**Provided data:**
○ ○ ○ ○

Lemma changelists_shows pr gs :
  pr_ok pr -> changelistProjectionGroups localeCompareEn localeCompare pr = Ok gs ->
  (forall g, g ∈ gs -> group_shows pr g) /\
  NoDup (map group_id gs) /\
  (forall g, g ∈ map group_id gs <-> isChangelistResourceGroupId g = true /\
     exists m, map_get (groups pr) g = Some m /\ m <> []).
Proof.
  intros Hpr. unfold changelistProjectionGroups. cbn zeta. set (listed := List.filter _ _). intros H.
  apply bind_ok in H as (named & Hn & [= <-]).
  assert (map snd named = listed) as Hsnd.
  { apply mapi_ok in Hn as [Hlen Hall]. apply list_eq. intros i.
    change (map snd named) with (snd <$> named). rewrite list_lookup_fmap.
    destruct (listed !! i) as [x|] eqn:Ex.
    - destruct (lookup_lt_is_Some_2 named i) as [y Hy]; [rewrite Hlen; by eapply lookup_lt_Some|].
      rewrite Hy. specialize (Hall i x y Ex Hy). cbn in Hall. apply bind_ok in Hall as (nm & _ & [= <-]). done.
    - apply lookup_ge_None in Ex. by rewrite (lookup_ge_None_2 named) by lia. }
  set (mk := fun ng : string * (string * list (string * ScmProjectedResource)) =>
    {| group_id := ng.2.1; group_labelKey := "scm.group.changelist"; group_changelist := Some ng.1;
       group_resources := sortedResources localeCompare ng.2.2 |}).
  assert (forall ng, ng ∈ named -> ng.2 ∈ listed) as Hin.
  { intros ng Hng. rewrite <- Hsnd. change (map snd named) with (snd <$> named). by apply list_elem_of_fmap_2. }
  assert (forall g m, (g, m) ∈ listed <-> map_get (groups pr) g = Some m /\ isChangelistResourceGroupId g = true /\ m <> []) as Hlisted.
  { intros g m. unfold listed. rewrite list_elem_of_In, filter_In, <- list_elem_of_In, <- map_get_elem by apply Hpr.
    cbn [fst snd]. rewrite andb_true_iff, negb_true_iff, Nat.eqb_neq.
    unfold map_size. destruct m; cbn; naive_solver. }
  assert (map group_id (map mk (sort (fun l r => localeCompareEn l.1 r.1) named)) ≡ₚ map fst listed) as Hperm.
  { rewrite map_map. rewrite <- Hsnd, map_map. apply Permutation.Permutation_map, sort_perm. }
  split; [|split].
  - intros g Hg. apply list_elem_of_In, in_map_iff in Hg as (ng & <- & Hng%list_elem_of_In).
    rewrite elem_of_sort in Hng. apply Hin in Hng. destruct ng as [nm [gid m]]. cbn in Hng.
    apply Hlisted in Hng as [Hget _]. pose proof (sortedResources_shows pr gid Hpr) as Hs.
    rewrite Hget in Hs. exact Hs.
  - rewrite Hperm. pose proof (pr_groups_map_wf _ Hpr) as Hwf. unfold map_wf, map_keys in Hwf.
    by apply (map_wf_filter _ (groups pr)).
  - intros g. rewrite Hperm, list_elem_of_In, in_map_iff. split.
    + intros ([gid m] & <- & Hm%list_elem_of_In). apply Hlisted in Hm. naive_solver.
    + intros (Hc & m & Hm & Hnil). exists (g, m). split; [done|]. apply list_elem_of_In, Hlisted. done.
Qed.

(** The groups of a projection partition the projected resources. *)
Record partitions (pr : Projected) (gs : list ScmProjectedResourceGroup) : Prop := {
  part_ids : NoDup (map group_id gs);
  part_shows g : g ∈ gs -> group_shows pr g;
  part_all r : slot pr (res_source r) (res_path r) = Some r -> exists g, g ∈ gs /\ r ∈ group_resources g;
}.

Lemma projectionGroups_partition pr gs :
  pr_ok pr -> projectionGroupsFromState localeCompareEn localeCompare pr = Ok gs -> partitions pr gs.
Proof.
  intros Hpr H. unfold projectionGroupsFromState in H. apply bind_ok in H as (cl & Hcl & [= <-]).
  destruct (changelists_shows pr cl Hpr Hcl) as (Hshow & Hnd & Hids).
  assert (forall g, g ∈ SCM_RESOURCE_GROUP_IDS -> g ∉ map group_id cl) as Hfix.
  { intros g Hg Hin. apply Hids in Hin as [Hc _]. by rewrite (fixed_not_changelist g Hg) in Hc. }
  set (fx := fixedProjectionGroup localeCompare pr).
  split.
  - cbn [app map]. rewrite map_app. cbn [map group_id fx fixedProjectionGroup].
    match goal with |- NoDup ?l => assert (l ≡ₚ SCM_RESOURCE_GROUP_IDS ++ map group_id cl) as -> end.
    { unfold SCM_RESOURCE_GROUP_IDS. cbn [app]. do 2 apply Permutation.perm_skip.
      by rewrite (Permutation.Permutation_app_comm (map group_id cl)). }
    apply NoDup_app. split; [apply (bool_decide_eq_true (NoDup _)); reflexivity|]. by split.
  - intros g Hg. cbn [app] in Hg. rewrite !elem_of_cons, elem_of_app, !elem_of_cons, elem_of_nil in Hg.
    repeat destruct Hg as [->|Hg]; try by apply fixed_shows. destruct Hg as [Hg|Hg]; [by apply Hshow|].
    repeat destruct Hg as [->|Hg]; try by apply fixed_shows. done.
  - intros r Hr. destruct (pr_slot _ Hpr _ _ _ Hr) as (_ & _ & (_ & Hgid & _)).
    destruct Hgid as [Hg|[name Hg]].
    + exists (fx (res_groupId r)). split; [|by apply (fixed_shows pr _ Hpr)].
      unfold SCM_RESOURCE_GROUP_IDS in Hg. rewrite !elem_of_cons, elem_of_nil in Hg. cbn [app].
      rewrite !elem_of_cons, elem_of_app, !elem_of_cons.
      repeat destruct Hg as [->|Hg]; tauto.
    + assert (res_groupId r ∈ map group_id cl) as Hin.
      { apply Hids. split; [rewrite Hg; apply startsWith_app|].
        pose proof (proj2 (group_values pr (res_groupId r) r Hpr) (conj eq_refl Hr)) as Hv.
        destruct (map_get (groups pr) (res_groupId r)) as [m|]; [|by apply elem_of_nil in Hv].
        exists m. split; [done|]. intros ->. by apply elem_of_nil in Hv. }
      apply list_elem_of_In, in_map_iff in Hin as (g & Hgid & Hgin%list_elem_of_In). exists g.
      split; [cbn [app]; rewrite !elem_of_cons, elem_of_app; tauto|]. by apply (Hshow g Hgin).
Qed.
End Groups.

(** *** Commit-all targets *)

(** The entries a commit of everything takes: changed files with no conflict,
    not external, ignored or unversioned, and not in an ignored changelist. *)
Definition committable (ignored : list string) (e : StatusEntry) : Prop :=
  hasConflict e = false /\ entry_external e = false /\ entry_localStatus e <> "ignored" /\
  entry_localStatus e <> "unversioned" /\ any_status isKnownLocalChangeStatus e = true /\
  entry_kind e = "file" /\ forall changelist, entry_changelist e = Some changelist -> changelist ∉ ignored.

○ ○ ○ ○

**What you should do:**
The response must hold only the lines above from the line with "change (map snd named) with (snd <$> named). rewrite" through the line with "split; [|split].", each copied exactly, both ends kept.

**Response to the exercise:**
    change (map snd named) with (snd <$> named). rewrite list_lookup_fmap.
    destruct (listed !! i) as [x|] eqn:Ex.
    - destruct (lookup_lt_is_Some_2 named i) as [y Hy]; [rewrite Hlen; by eapply lookup_lt_Some|].
      rewrite Hy. specialize (Hall i x y Ex Hy). cbn in Hall. apply bind_ok in Hall as (nm & _ & [= <-]). done.
    - apply lookup_ge_None in Ex. by rewrite (lookup_ge_None_2 named) by lia. }
  set (mk := fun ng : string * (string * list (string * ScmProjectedResource)) =>
    {| group_id := ng.2.1; group_labelKey := "scm.group.changelist"; group_changelist := Some ng.1;
       group_resources := sortedResources localeCompare ng.2.2 |}).
  assert (forall ng, ng ∈ named -> ng.2 ∈ listed) as Hin.
  { intros ng Hng. rewrite <- Hsnd. change (map snd named) with (snd <$> named). by apply list_elem_of_fmap_2. }
  assert (forall g m, (g, m) ∈ listed <-> map_get (groups pr) g = Some m /\ isChangelistResourceGroupId g = true /\ m <> []) as Hlisted.
  { intros g m. unfold listed. rewrite list_elem_of_In, filter_In, <- list_elem_of_In, <- map_get_elem by apply Hpr.
    cbn [fst snd]. rewrite andb_true_iff, negb_true_iff, Nat.eqb_neq.
    unfold map_size. destruct m; cbn; naive_solver. }
  assert (map group_id (map mk (sort (fun l r => localeCompareEn l.1 r.1) named)) ≡ₚ map fst listed) as Hperm.
  { rewrite map_map. rewrite <- Hsnd, map_map. apply Permutation.Permutation_map, sort_perm. }
  split; [|split].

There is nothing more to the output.